• [TASK PROMPT] Word for word, transcribe the data below from the line with "Lemma mutex_lock_len pid" to the line with "Hb; unfold mutex_lock;", keeping both of those lines.

• [EXERCISE MATERIALS]
(** The other calls on a mutex, which must exist. *)
Lemma mutex_len (f : M mtable Z) id tab :
  length tab = MAX_MUTEXES → (bad_id id = true → f tab = Ret (-1) tab) →
  (∀ m, 0 ≤ id < 64 → tab !! Z.to_nat id = Some m →
     wps f tab (λ _ tab', length tab' = MAX_MUTEXES) (λ tab', length tab' = MAX_MUTEXES)) →
  wps f tab (λ _ tab', length tab' = MAX_MUTEXES) (λ tab', length tab' = MAX_MUTEXES).
Proof.
  intros Hl Hbad Hgood. destruct (bad_id id) eqn:Hb; [unfold wps; by rewrite Hbad|]. apply bad_id_spec in Hb.
  destruct (lookup_lt_is_Some_2 tab (Z.to_nat id)) as [m Hm]; [rewrite Hl; unfold MAX_MUTEXES; lia|]. by eapply Hgood.
Qed.

Lemma mutex_lock_len pid id tab : length tab = MAX_MUTEXES →
  wps (mutex_lock pid id) tab (λ _ tab', length tab' = MAX_MUTEXES) (λ tab', length tab' = MAX_MUTEXES).
Proof.
  intros Hl. apply (mutex_len _ id); [done|by intros Hb; unfold mutex_lock; rewrite Hb|]. intros [l q] Hid Hm. unfold wps.
  rewrite (mutex_lock_run _ _ _ l q) by done. destruct (l =? 0); [by rewrite length_insert|done].
Qed.

Lemma mutex_unlock_len pid id tab : length tab = MAX_MUTEXES →
  wps (mutex_unlock pid id) tab (λ _ tab', length tab' = MAX_MUTEXES) (λ tab', length tab' = MAX_MUTEXES).
Proof.
  intros Hl. apply (mutex_len _ id); [done|by intros Hb; unfold mutex_unlock; rewrite Hb|]. intros [l q] Hid Hm. unfold wps.
  rewrite (mutex_unlock_run _ _ _ l q) by done. destruct (q =? pid); [by rewrite length_insert|done].
Qed.

Lemma mutex_ret t A P L sp p (m : M mtable Z) :
  sys_ok t A P L sp p → wps m (sy_mutex t) (λ _ tab, length tab = MAX_MUTEXES) (λ tab, length tab = MAX_MUTEXES) →
  call_ok t A sp (ret (onm m)).
Proof.
  intros Hok Hm. unfold call_ok, ret. apply wps_bind, wps_lift. eapply wps_mono; [exact Hm| |].
  - intros r tab Htab. split; [split; [|done]|done]. by apply (kept_apart_refl me _ A P L sp (so_iso _ _ _ _ _ _ Hok)).
  - intros tab Htab. split; [|done]. by apply (kept_apart_refl me _ A P L sp (so_iso _ _ _ _ _ _ Hok)).
Qed.

Lemma mutex_calls_ok t A P L sp p :
  sys_ok t A P L sp p →
  call_ok t A sp (ret (sys_mutex_create me)) ∧ call_ok t A sp (ret (sys_mutex_lock me)) ∧
  call_ok t A sp (ret (sys_mutex_unlock me)) ∧ call_ok t A sp (ret (sys_mutex_free me)).
Proof.
  intros Hok. pose proof (so_mutex _ _ _ _ _ _ Hok) as Hl. split_and!.
  - eapply call_getp; [exact Hok|]. eapply mutex_ret; [exact Hok|by apply mutex_create_len].
  - eapply call_bind, call_argint; [exact Hok|]. intros id _. eapply call_getp; [exact Hok|]. eapply mutex_ret; [exact Hok|by apply mutex_lock_len].
  - eapply call_bind, call_argint; [exact Hok|]. intros id _. eapply call_getp; [exact Hok|].
    eapply call_mutex; [exact Hok|by apply mutex_unlock_len|]. intros r tab Htab. eapply mwake_ok. by eapply sys_ok_mutex.
  - eapply call_bind, call_argint; [exact Hok|]. intros id _. eapply call_getp; [exact Hok|].
    eapply call_mutex; [exact Hok|by apply mutex_unlock_len|]. intros r tab Htab. eapply mwake_ok. by eapply sys_ok_mutex.
Qed.

(** ** The dispatch *)

(** The numbers of the calls on files. *)
Definition file_calls : list Z :=
  [SYS_pipe; SYS_read; SYS_fstat; SYS_chdir; SYS_dup; SYS_open; SYS_write; SYS_mknod; SYS_unlink; SYS_link; SYS_mkdir; SYS_close; SYS_lseek; SYS_chmod].

Lemma calls_ok t A P L sp p :
  sys_ok t A P L sp p → ks_initproc (sy_k t) ≠ Some me →
  Forall (λ c, fst c ∉ file_calls → call_ok t A sp (snd c)) (syscalls kend trampoline forkret_pc me junk file_call).
Proof.
  intros Hok Hinit. destruct (mutex_calls_ok t A P L sp p Hok) as (Hm1 & Hm2 & Hm3 & Hm4).
  unfold syscalls. repeat (apply Forall_cons; split); try apply Forall_nil_2; intros Hn; try (exfalso; apply Hn, (bool_decide_eq_true_1 _); vm_compute; reflexivity); cbn [fst snd].
  - by eapply fork_ok.
  - by eapply exit_ok.
  - by eapply wait_ok.
  - by eapply kill_ok.
  - by eapply exec_ok.
  - eapply call_getp; [exact Hok|]. by eapply pure_ok.
  - by eapply sbrk_ok.
  - by eapply sleep_ok.
  - by eapply pure_ok.
  - eapply call_ret; [exact Hok|]. apply wp_onk. unfold kalloc_free_memory. wp_step. rewrite with_k_same. eapply kept_apart_refl, Hok.
  - done.
  - done.
  - done.
  - done.
  - by eapply getprocs_ok.
Qed.

Lemma apart_then k A sp k1 k2 :
  apart me k A sp k1 → stays me k k1 → ∀ p, ks_procs k !! me = Some p → p_state p ≠ UNUSED →
  (∀ P L sp1 p1, isolated k1 A P L sp1 → ks_procs k1 !! me = Some p1 → p_state p1 ≠ UNUSED →
     ks_procs k2 = ks_procs k1 ∧ ∃ sp2, isolated k2 A P L sp2 ∧ ∀ j, j ≠ me → untouched k1 sp1 k2 sp2 j) →
  apart me k A sp k2.
Proof.
  intros (P & L & sp1 & Hi1 & Hu1) Hst p Hp Hu Hnext. unfold stays in Hst. rewrite Hp in Hst.
  destruct (ks_procs k1 !! me) as [p1|] eqn:Hp1; [|done]. cbn in Hst. injection Hst as Hst.
  destruct (Hnext P L sp1 p1 Hi1 eq_refl ltac:(congruence)) as (Hprocs & sp2 & Hi2 & Hu2). exists P, L, sp2. split; [done|].
  intros j Hj. destruct (Hu1 j Hj) as [Hun|(q & q' & ? & ? & ? & ? & ?)]; [left; eapply untouched_trans; [exact Hun|by apply Hu2]|right].
  exists q, q'. by rewrite Hprocs.
Qed.

(** The result is stored in the trap frame. *)
Lemma store_result t A P L sp p t1 off v :
  sys_ok t A P L sp p → safe t A sp t1 → stays me (sy_k t) (sy_k t1) → 0 ≤ off ≤ 4088 →
  wps (onp (tf_set me off v) ;; mret true) t1 (λ _, safe t A sp) (safe t A sp).
Proof.
  intros Hok [Hap Hm] Hst Hoff. pose proof (so_me _ _ _ _ _ _ Hok) as Hp. destruct (live _ _ _ _ _ _ Hok) as (Hu & _ & _).
  apply wps_bind_wp, wp_lift. pose proof Hap as (P1 & L1 & sp1 & Hi1 & _).
  assert (∃ p1, ks_procs (sy_k t1) !! me = Some p1 ∧ p_state p1 ≠ UNUSED) as (p1 & Hp1 & Hu1).
  { unfold stays in Hst. rewrite Hp in Hst. destruct (ks_procs (sy_k t1) !! me) as [p1|]; [|done]. cbn in Hst. injection Hst as Hst. exists p1. split; [done|congruence]. }
  unfold tf_set. wp_step. eapply wp_getp; [exact Hp1|]. apply wp_onk. unfold stp. wp_step. split; [|exact Hm].
  eapply (apart_then (sy_k t) A sp (sy_k t1)); [done|done|done|done|]. intros P2 L2 sp2 p2 Hi2 Hp2 Hu2. rewrite Hp1 in Hp2. injection Hp2 as <-.
  split; [done|]. by apply tf_store.
Qed.

Lemma syscall_of_ok t A P L sp p num f :
  sys_ok t A P L sp p → ks_initproc (sy_k t) ≠ Some me → num ∉ file_calls →
  syscall_of kend trampoline forkret_pc me junk file_call num = Some f → call_ok t A sp f.
Proof.
  intros Hok Hinit Hnum Hf. unfold syscall_of in Hf. destruct (list_find _ _) as [[i [n g]]|] eqn:Hfind; [|done]. cbn in Hf. injection Hf as <-.
  apply list_find_Some in Hfind as (Hi & Hn & _). cbn in Hn. subst n.
  pose proof (calls_ok t A P L sp p Hok Hinit) as Hall. rewrite Forall_lookup in Hall. by apply (Hall i (num, g) Hi).
Qed.
End safe.

Section theorems.
Context {F : Type} `{FL : FileLaws F} `{EO : !ExecOps F} `{PL : !PathLaws F}.
Context (kend trampoline forkret_pc : Z) `{CL : !CloseLaws F kend} (me : nat) (junk : list Z) (file_call : Z → M (sysst F) Z).

End theorems.

(** ** A kernel with one process

    The files are counted references, and no path names a file. *)
Module TrapDemo.
Abbreviation counted := (gmultiset nat * gmultiset nat)%type.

• [ANSWER FOR THIS EXERCISE]
Lemma mutex_lock_len pid id tab : length tab = MAX_MUTEXES →
  wps (mutex_lock pid id) tab (λ _ tab', length tab' = MAX_MUTEXES) (λ tab', length tab' = MAX_MUTEXES).
Proof.
  intros Hl. apply (mutex_len _ id); [done|by intros Hb; unfold mutex_lock; rewrite Hb|]. intros [l q] Hid Hm. unfold wps.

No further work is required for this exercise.